■ Problem requirements
Pull out every line of the listing below where "exfalso" appears.

--- Material supplied Enclosed Below ---

(* ===== verification/PollChoice.v ===== *)
(** * The topology manager's poll: the freshest candidate

    What [pickFreshestCandidate] guarantees of the candidate it names. *)
From S2P Require Import Prelude GoStd Intervals GtidSet SiteState Effects GoTime Failover FailoverRecord ClaimSlot Claims Protocol PollData PollSteps PollBootstrap PollAct PollFollow PollRecover PollCycle PollSafety PollProofs PollRepoint PollHistory.

Local Open Scope Z_scope.

#[local] Arguments prog_bind {Op Ans A B} _ _ : simpl never.

Import GTID Matrix FailoverRecords ClaimSlot Claims Poll PollOps PollBoot PollAct PollCycle.

#[local] Hint Resolve saw_l saw_r saw_last read_l read_r gtid_read_l gtid_read_r : core.

(** ** Inclusion of sets *)

Definition proper (g : GTIDSet) : Prop := bounded g /\ wf g.

Lemma contains_refl g : proper g -> Contains g g = true.
Proof. intros [Hb Hw]. by apply Contains_spec. Qed.

Lemma contains_trans a b c : proper a -> proper b -> proper c -> Contains a b = true -> Contains b c = true -> Contains a c = true.
Proof.
  intros [Ha _] [Hb Hb'] [_ Hc] H1 H2. apply Contains_spec; [done..|]. rewrite Contains_spec in H1, H2 by done. auto.
Qed.

(** ** The fold *)

Section fold.

Context (divergent : string -> bool) (want : bool).

(** A candidate [freshest] considers. *)
Definition considered (i : candidateInfo) (g : GTIDSet) : Prop := snd i = Some g /\ divergent (fst i) = want.

(** No candidate listed before the best contains its set, none after it is newer. *)
Definition best_of (infos : list candidateInfo) (n : string) (g : GTIDSet) : Prop := exists pre post,
  infos = pre ++ (n, Some g) :: post /\ divergent n = want
  /\ (forall i g', i ∈ pre -> considered i g' -> Contains g' g = false)
  /\ (forall i g', i ∈ post -> considered i g' -> Contains g' g = true -> Contains g g' = true).

(** What the fold knows after a prefix of the candidates. *)
Definition folded (infos : list candidateInfo) (best : option (string * GTIDSet)) : Prop :=
  match best with
  | None => forall i g, i ∈ infos -> ~ considered i g
  | Some (n, g) => best_of infos n g
  end.

Lemma best_skip infos n g i : (forall g', considered i g' -> Contains g' g = true -> Contains g g' = true) -> best_of infos n g -> best_of (infos ++ [i]) n g.
Proof using.
  intros Hi (pre & post & -> & Hn & H1 & H2). exists pre, (post ++ [i]). split; [by rewrite <- (assoc_L (++))|]. split; [done|]. split; [done|].
  intros j g' [Hj| ->%list_elem_of_singleton]%elem_of_app; [by apply H2|by apply Hi].
Qed.

Lemma folded_step infos best i : (forall j g, j ∈ infos ++ [i] -> snd j = Some g -> proper g) -> folded infos best ->
  folded (infos ++ [i]) (fresher divergent want best i).
Proof using.
  intros Hp H. unfold fresher. destruct i as [m [g|]]; cbn [fst snd].
  2:{ destruct best as [[n b]|]; cbn in *; [apply best_skip; [by intros g' [Hx _]|done]|]. intros i g [Hi| ->%list_elem_of_singleton]%elem_of_app; [by apply H|by intros [Hx _]]. }
  assert (proper g) as Hg by (apply (Hp (m, Some g)); [apply elem_of_app; right; left|done]).
  destruct (Bool.eqb (divergent m) want) eqn:Em; cbn [negb].
  - apply Bool.eqb_prop in Em. destruct best as [[n b]|]; cbn in H.
    + destruct (Contains g b) eqn:E1; cbn [andb]; [destruct (Contains b g) eqn:E2; cbn [negb]|].
      * apply best_skip; [|done]. intros g' [[= ->] _] _. done.
      * destruct H as (pre & post & -> & Hn & H1 & H2). assert (proper b) as Hb by (apply (Hp (n, Some b)); [apply elem_of_app; left; apply elem_of_app; right; left|done]).
        exists (pre ++ (n, Some b) :: post), []. split; [done|]. split; [done|]. split; [|by intros ? ? ?%not_elem_of_nil].
        intros j g' Hj Hc. destruct (Contains g' g) eqn:E; [exfalso|done].
        assert (proper g') as Hg' by (apply (Hp j); [apply elem_of_app; by left|apply Hc]).
        assert (Contains g' b = true) as E' by (by apply (contains_trans g' g b)).
        apply elem_of_app in Hj as [Hj|[->|Hj]%elem_of_cons].
        -- pose proof (H1 j g' Hj Hc) as E3. congruence.
        -- destruct Hc as [[= ->] _]. congruence.
        -- pose proof (contains_trans b g' g Hb Hg' Hg (H2 j g' Hj Hc E') E). congruence.
      * apply best_skip; [|done]. intros g' [[= ->] _] ?. congruence.
    + exists infos, []. split; [done|]. split; [done|]. split; [|by intros ? ? ?%not_elem_of_nil]. intros i g' Hi Hc. destruct (H i g' Hi Hc).
  - assert (divergent m <> want) as Hm by (intros <-; by rewrite Bool.eqb_reflx in Em).
    destruct best as [[n b]|]; cbn in *; [apply best_skip; [by intros g' [_ Hx]|done]|].
    intros i g' [Hi| ->%list_elem_of_singleton]%elem_of_app; [by apply H|by intros [_ Hx]].
Qed.

Lemma freshest_folded infos : (forall j g, j ∈ infos -> snd j = Some g -> proper g) -> folded infos (freshest infos divergent want).
Proof using.
  unfold freshest. induction infos as [|i infos IH] using rev_ind; intros Hp; [by intros ? ? ?%not_elem_of_nil|].
  rewrite fold_left_app. apply folded_step; [done|]. apply IH. intros j g Hj. apply Hp, elem_of_app. by left.
Qed.

End fold.

(** ** The reads *)

Definition gtid_answer (e : event ans) : option (string * option string) :=
  match e with
  | existT (GetGtidExecuted n) raw => Some (n, raw)
  | _ => None
  end.

Lemma gtid_read_here n raw m g : gtid_read [ev (Ans := ans) (GetGtidExecuted n) raw] m g -> n = m /\ exists s, raw = Some s /\ ParseGTIDSet s = Ok g.
Proof. intros (s & H%list_elem_of_singleton%(f_equal gtid_answer) & E). simpl in H. injection H as <- <-. eauto. Qed.

Lemma gtid_read_app t1 t2 m g : gtid_read (t1 ++ t2) m g -> gtid_read t1 m g \/ gtid_read t2 m g.
Proof. intros (s & [H|H]%elem_of_app & E); [left|right]; by exists s. Qed.

Lemma gtid_read_locks t m g : Forall (fun e => gtid_answer e = None) t -> ~ gtid_read t m g.
Proof. rewrite Forall_forall. intros Ht (s & H & _). by apply Ht in H. Qed.

(** What was read of a candidate is what the fold gets. *)
Lemma query_one n p t g p' : runs (query_candidate n p) t (g, p') -> p' = p /\ forall m g', gtid_read t m g' -> m = n /\ g = Some g'.
Proof.
  unfold query_candidate. intros H. srun H. destruct (getSite (id p) n) as [x|].
  2:{ apply sret_runs in H as (-> & _ & ->). split; [done|]. by intros m g' (s & Hs%not_elem_of_nil & _). }
  unfold read_gtid in H. apply sbind_runs in H as (t1 & raw & p1 & t2 & -> & (-> & ->)%(scall_runs (Ans := ans) (GetGtidExecuted n)) & H).
  apply sret_runs in H as (-> & -> & ->). split; [done|]. rewrite app_nil_r. intros m g' [-> (s & -> & E)]%gtid_read_here. by rewrite E.
Qed.

Lemma query_reads cs p t infos p' : runs (query_candidates cs p) t (infos, p') ->
  map fst infos = cs /\ forall m g, gtid_read t m g -> (m, Some g) ∈ infos.
Proof.
  revert p t infos p'. induction cs as [|c cs IH]; intros p t infos p' H; simpl in H.
  - apply sret_runs in H as (-> & -> & _). split; [done|]. by intros m g (s & Hs%not_elem_of_nil & _).
  - apply sbind_runs in H as (t1 & g1 & p1 & t2 & -> & [-> H1]%query_one & H).
    apply sbind_runs in H as (t3 & rest & p2 & t4 & -> & [<- H2]%IH & H). apply sret_runs in H as (-> & -> & _). split; [done|].
    rewrite app_nil_r. intros m g [[-> ->]%H1|Hr]%gtid_read_app; [left|right; auto].
Qed.

(** ** The pick *)

Definition regressed (s : Shared) (g : GTIDSet) : bool := promotionDataRegression g (promotionGtidExecuted (authority_of s)) (groupHasData (authority_of s)).

(** The candidate's set was read as [g], and its data is kept. *)
Definition eligible (h : list (event ans)) (s : Shared) (n : string) (g : GTIDSet) : Prop := gtid_read h n g /\ regressed s g = false.

Lemma refused_infos s infos m g : (m, Some g) ∈ infos -> regressed s g = false ->
  (m, Some g) ∈ map (refuse_regressed (promotionGtidExecuted (authority_of s)) (groupHasData (authority_of s))) infos.
Proof.
  intros Hin Hr. apply list_elem_of_In, in_map_iff. exists (m, Some g). split; [|by apply list_elem_of_In].
  unfold refuse_regressed. cbn [fst snd]. unfold regressed in Hr. by rewrite Hr.
Qed.

Lemma refused_fst s (infos : list candidateInfo) : map fst (map (refuse_regressed (promotionGtidExecuted (authority_of s)) (groupHasData (authority_of s))) infos) = map fst infos.
Proof.
  rewrite map_map. apply map_ext. intros [m [g|]]; [|done]. unfold refuse_regressed. cbn [fst snd]. by destruct (promotionDataRegression _ _ _).
Qed.

(** The names split as the entries do. *)
Lemma place_of (infos pre post : list candidateInfo) n g m g' : NoDup (map fst infos) -> infos = pre ++ (n, Some g) :: post -> (m, Some g') ∈ infos ->
  (m ∈ map fst pre -> (m, Some g') ∈ pre) /\ (m ∈ map fst post -> (m, Some g') ∈ post).
Proof.
  intros Hd -> Hin. rewrite map_app in Hd. cbn in Hd. apply NoDup_app in Hd as (Hd1 & Hx & Hd2). apply NoDup_cons in Hd2 as [Hn Hd2].
  assert (forall (l : list candidateInfo), (m, Some g') ∈ l -> m ∈ map fst l) as Hf.
  { intros l Hl. apply list_elem_of_In, in_map_iff. exists (m, Some g'). split; [done|]. by apply list_elem_of_In. }
  apply elem_of_app in Hin as [Hin|[[= -> ->]|Hin]%elem_of_cons]; split; intros Hm; try done.
  - exfalso. apply (Hx m (Hf _ Hin)). by right.
  - exfalso. apply (Hx n Hm). left.
  - exfalso. apply (Hx m Hm). right. by apply Hf.
Qed.

(** C7. The candidate the picker names was read with its data kept (neither wiped nor
    behind the last recorded promotion); a candidate recorded as divergent is named only
    when no other one is eligible; and of the candidates of its kind, none listed before
    it contains its set and none listed after it is newer. *)
Theorem freshest_wins cs p tr n p' : NoDup cs -> (forall m g, gtid_read tr m g -> bounded g) ->
  runs (pickFreshestCandidate cs p) tr (n, p') -> n <> "" ->
  exists s1 s2 g c1 c2, read (trackers p) tr s1 /\ read (trackers p) tr s2 /\ cs = c1 ++ n :: c2 /\ eligible tr s1 n g
  /\ (is_divergent s2 n = true -> forall m g', eligible tr s1 m g' -> is_divergent s2 m = true)
  /\ (forall m g', eligible tr s1 m g' -> is_divergent s2 m = is_divergent s2 n ->
        (m ∈ c1 -> Contains g' g = false) /\ (m ∈ c2 -> Contains g' g = true -> Contains g g' = true)).
Proof.
  intros Hd Hb H Hn. unfold pickFreshestCandidate in H. apply sbind_runs in H as (t1 & infos & p1 & t2 & -> & Hq & H).
  pose proof (query_reads _ _ _ _ _ Hq) as [Hf Hr]. apply query_runs in Hq as [-> Hq].
  apply sbind_runs in H as (t3 & s1 & p2 & t4 & -> & (s10 & -> & Es1 & ->)%locked_runs & H).
  apply sbind_runs in H as (t5 & s2 & p3 & t6 & -> & (s20 & -> & Es2 & ->)%locked_runs & H). apply sret_runs in H as (-> & E & _).
  set (kept := map (refuse_regressed (promotionGtidExecuted (authority_of s1)) (groupHasData (authority_of s1))) infos) in *.
  set (tr := t1 ++ _) in *.
  assert (forall m g, eligible tr s1 m g -> (m, Some g) ∈ kept) as Hel.
  { intros m g [[Hg|Hg]%gtid_read_app Hk]; [by apply refused_infos; [apply Hr|]|]. exfalso. revert Hg. apply gtid_read_locks. by repeat constructor. }
  assert (forall m g, (m, Some g) ∈ kept -> eligible tr s1 m g) as Hke.
  { intros m g ([m' [g'|]] & E1 & Hin%list_elem_of_In)%list_elem_of_In%in_map_iff; unfold refuse_regressed in E1; cbn [fst snd] in E1; [|done].
    destruct (promotionDataRegression g' _ _) eqn:Er; [done|]. injection E1 as -> ->. apply Hq in Hin as [_ Hg]. split; [by apply gtid_read_l|done]. }
  assert (forall (j : candidateInfo) g, j ∈ kept -> snd j = Some g -> proper g) as Hp.
  { intros [m o] g Hj [= ->]. destruct (Hke _ _ Hj) as [Hg _]. split; [by apply (Hb m)|]. destruct Hg as (raw & _ & Eg). by eapply Failover.parsed_wf. }
  assert (exists want g, freshest kept (is_divergent s2) want = Some (n, g) /\ (want = true -> freshest kept (is_divergent s2) false = None)) as (want & g & Ef & Hw).
  { destruct (freshest kept _ false) as [[m g]|] eqn:E1; [subst n; by exists false, g|]. destruct (freshest kept _ true) as [[m g]|] eqn:E2; [subst n; by exists true, g|done]. }
  pose proof (freshest_folded (is_divergent s2) want kept Hp) as Hb1. rewrite Ef in Hb1. destruct Hb1 as (pre & post & Ek & Hdv & H1 & H2).
  exists s1, s2, g, (map fst pre), (map fst post). split; [exists s10; split; [apply elem_of_app; right; left|done]|].
  split; [exists s20; split; [apply elem_of_app; right; right; left|done]|].
  split; [rewrite <- Hf, <- (refused_fst s1); fold kept; rewrite Ek, map_app; done|].
  split; [apply Hke; rewrite Ek; apply elem_of_app; right; left|]. split.
  - intros Ht m g' Hm. pose proof (freshest_folded (is_divergent s2) false kept Hp) as Hb2. rewrite Hdv in Ht. rewrite (Hw Ht) in Hb2.
    destruct (is_divergent s2 m) eqn:Em; [done|]. destruct (Hb2 (m, Some g') g' (Hel _ _ Hm)). by split.
  - intros m g' Hm Em. rewrite Hdv in Em. assert (NoDup (map fst kept)) as Hdk by (unfold kept; by rewrite refused_fst, Hf).
    destruct (place_of kept pre post n g m g' Hdk Ek (Hel _ _ Hm)) as [Hpre Hpost].
    split; [intros Hx%Hpre; by apply (H1 _ g' Hx)|intros Hx%Hpost; by apply (H2 _ g' Hx)].
Qed.

(** ** Witness: the newer of two replicas *)

#[local] Instance bounded_dec g : Decision (bounded g).
Proof. unfold bounded. apply _. Defined.

Definition picker : poller := {| trackers := [demo_site "b" StateReadOnly; demo_site "c" StateReadOnly]; lastReassert := 0; lastFenceRetryLog := 0 |}.

Definition pick_answer (o : op) : ans o :=
  match o with
  | GetGtidExecuted n => Some (if bool_decide (n = "c") then "3e11fa47-71ca-11e1-9e33-c80aa9429562:1-7" else "3e11fa47-71ca-11e1-9e33-c80aa9429562:1-5")
  | o => demo_answer o
  end.

Definition picked : list (event ans) * (string * poller) := exec (fun _ => pick_answer) (pickFreshestCandidate ["b"; "c"] picker) [].

Lemma picked_runs : runs (pickFreshestCandidate ["b"; "c"] picker) picked.1 ("c", picker).
Proof. replace ("c", picker) with picked.2 by (vm_compute; reflexivity). unfold picked. apply exec_run. Qed.

Lemma picked_bounded m g : gtid_read picked.1 m g -> bounded g.
Proof.
  intros (raw & H & E). apply (exec_const pick_answer) in H. simpl in H. injection H as ->. revert E. case_bool_decide;
    match goal with |- ParseGTIDSet ?s = _ -> _ => intros E; assert (match ParseGTIDSet s with Ok g => bounded g | Err _ => False end) as Hb by (vm_compute ParseGTIDSet; apply (bool_decide_unpack _); vm_compute; exact I); rewrite E in Hb; exact Hb end.
Qed.

Lemma freshest_wins_witness : exists s1 s2 g c1 c2, read (trackers picker) picked.1 s1 /\ read (trackers picker) picked.1 s2 /\ ["b"; "c"] = c1 ++ "c" :: c2
  /\ eligible picked.1 s1 "c" g
  /\ (is_divergent s2 "c" = true -> forall m g', eligible picked.1 s1 m g' -> is_divergent s2 m = true)
  /\ (forall m g', eligible picked.1 s1 m g' -> is_divergent s2 m = is_divergent s2 "c" ->
        (m ∈ c1 -> Contains g' g = false) /\ (m ∈ c2 -> Contains g' g = true -> Contains g g' = true)).
Proof.
  refine (freshest_wins ["b"; "c"] picker picked.1 "c" picker _ picked_bounded picked_runs _); [|discriminate].
  apply (bool_decide_unpack _). vm_compute. exact I.
Defined.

--- End of Enclosed Material supplied ---

■ Task solution
        intros j g' Hj Hc. destruct (Contains g' g) eqn:E; [exfalso|done].
  - exfalso. apply (Hx m (Hf _ Hin)). by right.
  - exfalso. apply (Hx n Hm). left.
  - exfalso. apply (Hx m Hm). right. by apply Hf.
  { intros m g [[Hg|Hg]%gtid_read_app Hk]; [by apply refused_infos; [apply Hr|]|]. exfalso. revert Hg. apply gtid_read_locks. by repeat constructor. }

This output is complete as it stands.